Texas Hands-Free Law: Where to Mount Your Phone in Your Car

Texas Hands-Free Law: Where to Mount Your Phone in Your Car

By Bryden McGrath

June 29, 2018

If you’re a Texan, then you probably already know that your state has joined most other states in essentially banning texting while driving.

There are exceptions you should be aware of for both texting and hands-free calling. And, of course, having a proper phone mount is still crucial for keeping your device secure and accessible for GPS purposes and emergency situations. Here’s what to know about the new restrictions, including what’s changed in regard to texting and hands-free calling, and where to legally mount your phone in your vehicle when driving in Texas.

Find hands-free law tips for other states, including California and the state of Washington.

The New Texas Distracted Driving, Texting & Hands-Free Law

Effective on September 1, 2017, Texas H.B. No. 62 introduced major changes to the law for drivers. Here’s a breakdown of what is and isn’t allowed, as well as the penalties for breaking the law.


  • Hands-free calling except in school zones
  • Text messaging while your vehicle is stopped
  • The use of apps for GPS apps, music apps, etc.

Not Allowed

  • Reading, sending, or replying to text messages while moving
  • Hands-free calling and texting while in school zones
  • Hands-free calling for bus drivers and new drivers


  • Misdemeanor charges and fines range from $25 to $99
  • Repeat offenders face charges and fines up to $200
  • Anyone convicted of texting and driving who causes serious injury or death to others faces up to a $4,000 fine and up to one year in jail

So Where Can You Mount Your Phone in Your Car?

Section 547.613 of the state’s Transportation Code reads: “a person commits an offense that is a misdemeanor: (1) if the person operates a motor vehicle that has an object or material that is placed on or attached to the windshield or side or rear window and that obstructs or reduces the operator’s clear view.”

That means you should avoid using windshield mounts – such as suction cups – to secure your phone. However, that still leaves mounting locations like the dash, cup holders, and more that you can take advantage of. At RAM® Mounts, we’re proud to offer inventive mounting solutions to ensure you’re complying with the law while also keeping you, your passengers, and others on the road safe.

With the popular RAM® X-Grip® (pictured below), easily secure and remove your phone even if it’s in a case or sleeve.

RAM Mounts Tough-Wedge

Recommendations for Mounting Your Phone

Just because windshield mounts are a no-no doesn’t mean there aren’t a variety of mounting solutions for your device.

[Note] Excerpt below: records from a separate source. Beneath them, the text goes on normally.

Lemma continuous_size_exact_witness :
  exists n, GetContinuousSizeFrom 0 64 range_sample 0x1100 = Ok n /\
    (GetValueAt 0 64 range_sample 0x1100 = Ok 0 -> n = 0) /\
    (GetValueAt 0 64 range_sample 0x1100 <> Ok 0 -> 0 < n /\
       (forall y, 0x1100 <= y < 0x1100 + n -> y < 2 ^ (64 - 1) ->
          GetValueAt 0 64 range_sample y = GetValueAt 0 64 range_sample 0x1100)
       /\ (0x1100 + n < 2 ^ (64 - 1) ->
             GetValueAt 0 64 range_sample (0x1100 + n) <> GetValueAt 0 64 range_sample 0x1100)).
Proof. apply (continuous_size_exact 0 64 range_sample 0x1100); [lia|apply range_sample_ok|lia]. Defined.

(** Mapping an empty range is not a no-op: [Map(a, a, v)] at the start of
    a mapped range replaces the value of the whole range, and a reversed range
    ([address_end] below [address], which includes every range whose end does
    not fit the signed key type) can run its erase loop off the container. *)
Theorem empty_range_remaps :
  exists m', RangeMap_Map 0 64 range_sample 0x1000 0x1000 2 = Ok m'
    /\ GetValueAt 0 64 range_sample 0x1800 = Ok 1 /\ GetValueAt 0 64 m' 0x1800 = Ok 2
    /\ RangeMap_Map 0 64 range_sample 0x1800 (2 ^ 64 - 1) 2 = Err EUndefined.
Proof. eexists. repeat split; vm_compute; reflexivity. Qed.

As the industry leader in vehicle mounts for everything from phones to tablets, cameras, and GPS devices, RAM® has several mounting base options to choose from. Pick from easy-to-install dash adhesive mounts, cup holder mounts, and even the popular RAM® Tough-Wedge™ – simply tuck it between the seat and the center console for a secure hold.

Dash Adhesive Mounts

Cup Holder Mounts

RAM® Tough-Wedge™ Mounts

What do you think of the Texas hands-free law? Let us know in the comments!

Category: Product Tips and Tricks

One thought on “Texas Hands-Free Law: Where to Mount Your Phone in Your Car”

  1. I have used small suction cup mounts for mobile phones that lowered to the phone to the dash top. For me, it was not obstructing my view. I used it for years without trouble.

    I got one that mounts on the vent. The downfall is its position is lower and takes away full visibility. The vent is blocked. The phone blocks other controls and has to be removed as needed.

    Without a mount or a mount in the cup holder, it is plain dangerous. The angle when you look down takes your eye off the road. Anything can happen and I hate it.

    The best of 3 examples described was a cell phone mounted low on the windshield with suction cups and had an EZ release feature. I think this is equovalent to the above dash control screen like in Lexus NX300. I think outlawing this mount is shortsighted, but allowing protruding navigation screens is contradictory. This is by far the safest in my personal use of 3 mounts.